According to WordPress security firm Wordfence, the vulnerability, identified as CVE-2022-3180 (CVSS score: 9.8), is being exploited to install a malicious administrator user to websites using the WPGateway plugin.
According to a Wordfence researcher Ram Gall’s report, “part of the plugin functionality exposes a vulnerability that permits unauthenticated attackers to inject a malicious administrator.”
WordPress plugins and themes may be installed, backed up, and copied using WPGateway, according to its advertising.
The presence of an administrator with the username “rangex” is the most typical sign that a website using the plugin has been hijacked.
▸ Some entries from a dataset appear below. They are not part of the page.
(* ===== verification/Libc.v ===== *)
(** * Strings and memory blocks (libc/string.c, memory_copy of mm/mem.c)

    The freestanding C library of the kernel (olibc/string.c is the copy for user programs), over
    byte memory.  Characters are [signed char], so differences of characters are taken of [s8]
    values; range tests on letters and digits do not depend on the sign.  A loop that walks a
    string up to its terminator stops at the latest when it leaves mapped memory, so the number
    of mapped bytes bounds it and no function needs a fuel argument. *)
From Stdlib Require Import Ascii.
From S2P Require Import Prelude.

Definition ch (a : ascii) : Z := Z.of_N (N_of_ascii a).
Definition NUL : Z := 0.
Definition SPACE : Z := 32.
Definition TAB : Z := 9.
Definition LF : Z := 10.
Definition CR : Z := 13.

(** Runs a walk over memory with the number of mapped bytes as its bound. *)
Definition walk {A} (f : nat -> M mem A) : M mem A := fun m => f (S (base.size m)) m.

Definition truth (b : bool) : Z := if b then 1 else 0.

(** ** Characters *)

Definition in_range (lo hi c : Z) : bool := (lo <=? c) && (c <=? hi).
Definition is_upper (c : Z) : bool := in_range 65 90 c.
Definition is_lower (c : Z) : bool := in_range 97 122 c.
Definition is_digit (c : Z) : bool := in_range 48 57 c.

Definition toupper (c : Z) : Z := if is_lower c then c - 32 else c.
Definition tolower (c : Z) : Z := if is_upper c then c + 32 else c.
Definition isdigit (c : Z) : Z := truth (is_digit c).

(** ** Measuring and comparing *)

Fixpoint strlen_loop (fuel : nat) (s i : Z) : M mem Z :=
  match fuel with
  | O => nofuel
  | S fuel' => c <- load (s + i);; if c =? 0 then ret i else strlen_loop fuel' s (i + 1)
  end.
Definition strlen (s : Z) : M mem Z := walk (fun n => strlen_loop n s 0).

Fixpoint strcmp_loop (fuel : nat) (s1 s2 i : Z) : M mem Z :=
  match fuel with
  | O => nofuel
  | S fuel' =>
    a <- load (s1 + i);; b <- load (s2 + i);;
    if a =? b then (if a =? 0 then ret 0 else strcmp_loop fuel' s1 s2 (i + 1))
    else ret (s8 a - s8 b)
  end.
Definition strcmp (s1 s2 : Z) : M mem Z := walk (fun n => strcmp_loop n s1 s2 0).

(** [k] is the number of iterations left, n - i. *)
Fixpoint strncmp_loop (k : nat) (s1 s2 i : Z) : M mem Z :=
  match k with
  | O => ret 0
  | S k' =>
    a <- load (s1 + i);; b <- load (s2 + i);;
    if negb (a =? b) then ret (a - b)
    else if a =? 0 then ret 0 else strncmp_loop k' s1 s2 (i + 1)
  end.
Definition strncmp (s1 s2 n : Z) : M mem Z := strncmp_loop (Z.to_nat n) s1 s2 0.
Moreover, the emergence of queries to “/wp-content/plugins/wpgateway/wpgateway-webservice-new.php?wp new credentials=1 “the WordPress site has been targeted using the vulnerability, but it doesn’t necessarily mean a successful breach, may be seen in the access logs.
In the last 30 days, Wordfence claimed to have stopped over 4.6 million attempts to exploit the vulnerability against more than 280,000 sites.
Due to active exploitation and to stop other actors from exploiting the weakness, additional information regarding the vulnerability has been suppressed. Users are advised to delete the plugin from their WordPress installations up until a fix is released if there isn’t a patch.
The change occurs a few days after Wordfence issued a warning on the use of a different zero-day vulnerability in a WordPress plugin called BackupBuddy.
In addition, Sansec disclosed that threat actors had injected malicious code intended to install the Rekoobe remote access trojan into FishPig’s extension license system, a supplier of popular Magento-WordPress integrations.